A rede social Facebook removeu e encerrou quase 200 contas, páginas e grupos falsos mantidos por redes com origem em França e na Rússia e que visavam vários países africanos, incluindo Moçambique.

Removemos 84 contas no Facebook, seis páginas, nove grupos e 14 contas Instagram por violarem a nossa política contra o comportamento falso coordenado. Esta atividade teve origem em França e visou principalmente a República Centro-Africana e o Mali, e em menor escala o Níger, o Burkina Faso, a Argélia, a Costa do Marfim e o Chade", adiantou a empresa em comunicado.

Segundo a organização, as "pessoas por detrás desta atividade utilizaram contas falsas para se apresentarem como locais dos países que visavam, publicarem e comentarem conteúdos e gerirem páginas e grupos".

As publicações eram principalmente em francês e árabe e sobre notícias e acontecimentos atuais, incluindo as políticas francesas na África francófona, a situação de segurança em vários países africanos, alegações de interferência russa nas eleições na República Centro-Africana (RCA), comentários de apoio ao militares franceses e críticas ao envolvimento da Rússia na RCA.

Embora as pessoas por detrás disso tenham tentado esconder a sua identidade, a nossa investigação encontrou ligações a pessoas associadas aos militares franceses", esclareceu o comunicado.

Cerca de 5.000 contas seguiram uma ou mais destas páginas, cerca de 1.600 contas juntaram-se a um ou mais destes grupos e cerca de 200 pessoas seguiram uma ou mais destas contas Instagram.

Relacionado com outra rede, com origem na Rússia, o Facebook disse ainda ter removido 63 contas no Facebook, 29 páginas, sete grupos e uma conta Instagram.

Esta rede "centrou-se principalmente na República Centro-Africana (RCA), e em menor medida em Madagáscar, Camarões, Guiné Equatorial, Moçambique, África do Sul e a diáspora da RCA em França", de acordo com o comunicado.

A rede utilizou uma combinação de contas falsas e comprometidas "para comentar, ampliar o seu próprio conteúdo, levar as pessoas a domínios fora da plataforma e gerir grupos e páginas fazendo-se passar por órgãos de comunicação social e entidades centradas na promoção da cidadania".

As publicações eram em francês, inglês, português e árabe sobre notícias e acontecimentos da atualidade incluindo a covid-19 e a vacina russa contra o vírus, as próximas eleições na RCA, o terrorismo, a presença da Rússia na África Subsaariana, comentários de apoio ao governo da RCA, críticas à política externa francesa e um golpe de Estado fictício na Guiné Equatorial.

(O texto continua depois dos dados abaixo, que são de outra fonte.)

(** * Highway network preparation (tm2py, [highway_network.py])

    A shallow embedding of [PrepareNetwork] and of the parts of Python and
    of the Emme network interface that it uses, followed by the properties
    of the toll engine, of [run], of [validate_inputs] and of the mode
    set-up.

    Conventions.
    - Python floats and ints that end up in link attributes are exact
      rationals ([Q]); no rounding error, infinity or NaN is modelled.
    - A Python exception is a value of [exn]; code that can raise returns
      [result]; code that also logs or touches the run-level state lives in
      the state-and-exception monad [M].
    - A dict is a [gmap], a set is a [gset], a [for] loop over a list is a
      monadic fold or map over that list. *)

From Stdlib Require Import QArith Qround ZArith String Ascii List.
From stdpp Require Import base gmap strings list pretty.

Open Scope string_scope.
Open Scope list_scope.

(** ** Exceptions and results *)

Inductive exn : Type :=
| FileNotFoundError (msg : string)   (* builtin, raised by validate_inputs and by open() *)
| FileFormatError (msg : string)     (* tm2py.components.component.FileFormatError *)
| Exception (msg : string)           (* a bare [raise Exception(...)] *)
| KeyError (key : string)            (* d[k] on a missing key *)
| ValueError (msg : string)          (* int() / float() on a malformed string *)
| ZeroDivisionError
| StopIteration                      (* next() on an exhausted file *)
| AttributeError (msg : string)      (* attribute access on None *)
| EmmeError (msg : string).          (* raised by the Emme interface *)

Inductive result (A : Type) : Type :=
| Ok (a : A)
| Raise (e : exn).
Arguments Ok {A} a.
Arguments Raise {A} e.

Global Instance result_ret : MRet result := fun A a => Ok a.
Global Instance result_bind : MBind result := fun A B k r =>
  match r with
  | Ok a => k a
  | Raise e => Raise e
  end.

(** A [for] loop whose body may raise, threading the mutated object. *)
Fixpoint rfold {A B} (body : A -> B -> result A) (xs : list B) (a : A) : result A :=
  match xs with
  | [] => Ok a
  | x :: xs' => a' ← body a x; rfold body xs' a'
  end.

Fixpoint rmap {A B} (body : A -> result B) (xs : list A) : result (list B) :=
  match xs with
  | [] => Ok []
  | x :: xs' =>
      y ← body x; ys ← rmap body xs'; Ok (y :: ys)
  end.

(** ** Python strings *)

Module Py.

(** [str.isspace] on the ASCII range. *)
Definition isspace (c : ascii) : bool :=
  let n := nat_of_ascii c in
  ((9 <=? n) && (n <=? 13) || (28 <=? n) && (n <=? 32))%nat.

Fixpoint lstrip (s : string) : string :=
  match s with
  | String c s' => if isspace c then lstrip s' else s
  | EmptyString => EmptyString
  end.

Fixpoint rstrip (s : string) : string :=
  match s with
  | String c s' =>
      match rstrip s' with
      | EmptyString => if isspace c then EmptyString else String c EmptyString
      | r => String c r
      end
  | EmptyString => EmptyString
  end.

(** [s.strip()] *)
Definition strip (s : string) : string := rstrip (lstrip s).

(** [s.split(sep)] for a one-character separator. *)
Fixpoint split (sep : ascii) (s : string) : list string :=
  match s with
  | EmptyString => [EmptyString]
  | String c s' =>
      if Ascii.eqb c sep then EmptyString :: split sep s'
      else match split sep s' with
           | w :: ws => String c w :: ws
           | [] => [String c EmptyString]
           end
  end.
(** * The timeline page of [src/pages/index.tsx]

    A shallow embedding of the three components of the page
    ([CreatePostWizard], [PostView], [Feed]) together with the small amount
    of environment they run in: the mutation hook that tracks the in-flight
    create call, the browser's delivery of events to the rendered elements,
    and the notification surface.

    Components are functions from the values their hooks return to the
    element tree they render; event handlers are closures stored in that
    tree, and a handler is the list of effects it performs, in program
    order. *)

From Stdlib Require Import ZArith.
From stdpp Require Import base option list strings gmap.

Local Open Scope string_scope.

(** ** JavaScript truthiness, for the two kinds of value the page tests *)

Module Js.

(** A string is truthy unless it is empty. *)
Definition truthy_string (s : string) : bool := negb (String.eqb s "").

(** An object (here: an array, or a user record) is always truthy; only
    [undefined]/[null], modelled as [None], is falsy. *)
Definition truthy_object {A} (o : option A) : bool :=
  match o with Some _ => true | None => false end.

End Js.

(** ** The feed: [PostView] and [Feed] *)

Module FeedView.

Record Post := {
  id : string;
  content : string;
  createdAt : Z;
}.

Record Author := {
  username : string;
  profileImageUrl : option string;
}.

(** [RouterOutputs["post"]["getAll"][number]]: the router's output type
    is declared outside this file; the fields are those [PostView] reads
    ([author?.profileImageUrl ?? ""] tolerates an absent image). *)
Record PostWithAuthor := {
  post : Post;
  author : Author;
}.

(** Modelled from the spec: the result type of
    [api.post.getAll.useQuery()] is declared by the query library, outside
    this file.  The specification's cache entry holds [data] (a sequence,
    or absent), [isLoading] and [isError], each on its own.  The component
    reads [isLoading] and [data] only. *)
Record QueryResult := {
  data : option (list PostWithAuthor);
  isLoading : bool;
  isError : bool;
}.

Nesta rede, a investigação encontrou ligações a indivíduos associados à Agência de Investigação na Internet (IRA) e ao financiador russo Yevgeniy Prigozhin, acusado pelo Departamento de Justiça dos Estados Unidos.

Cerca de 263.000 contas seguiram uma ou mais destas páginas e cerca de 29.000 pessoas juntaram-se a um ou mais destes grupos.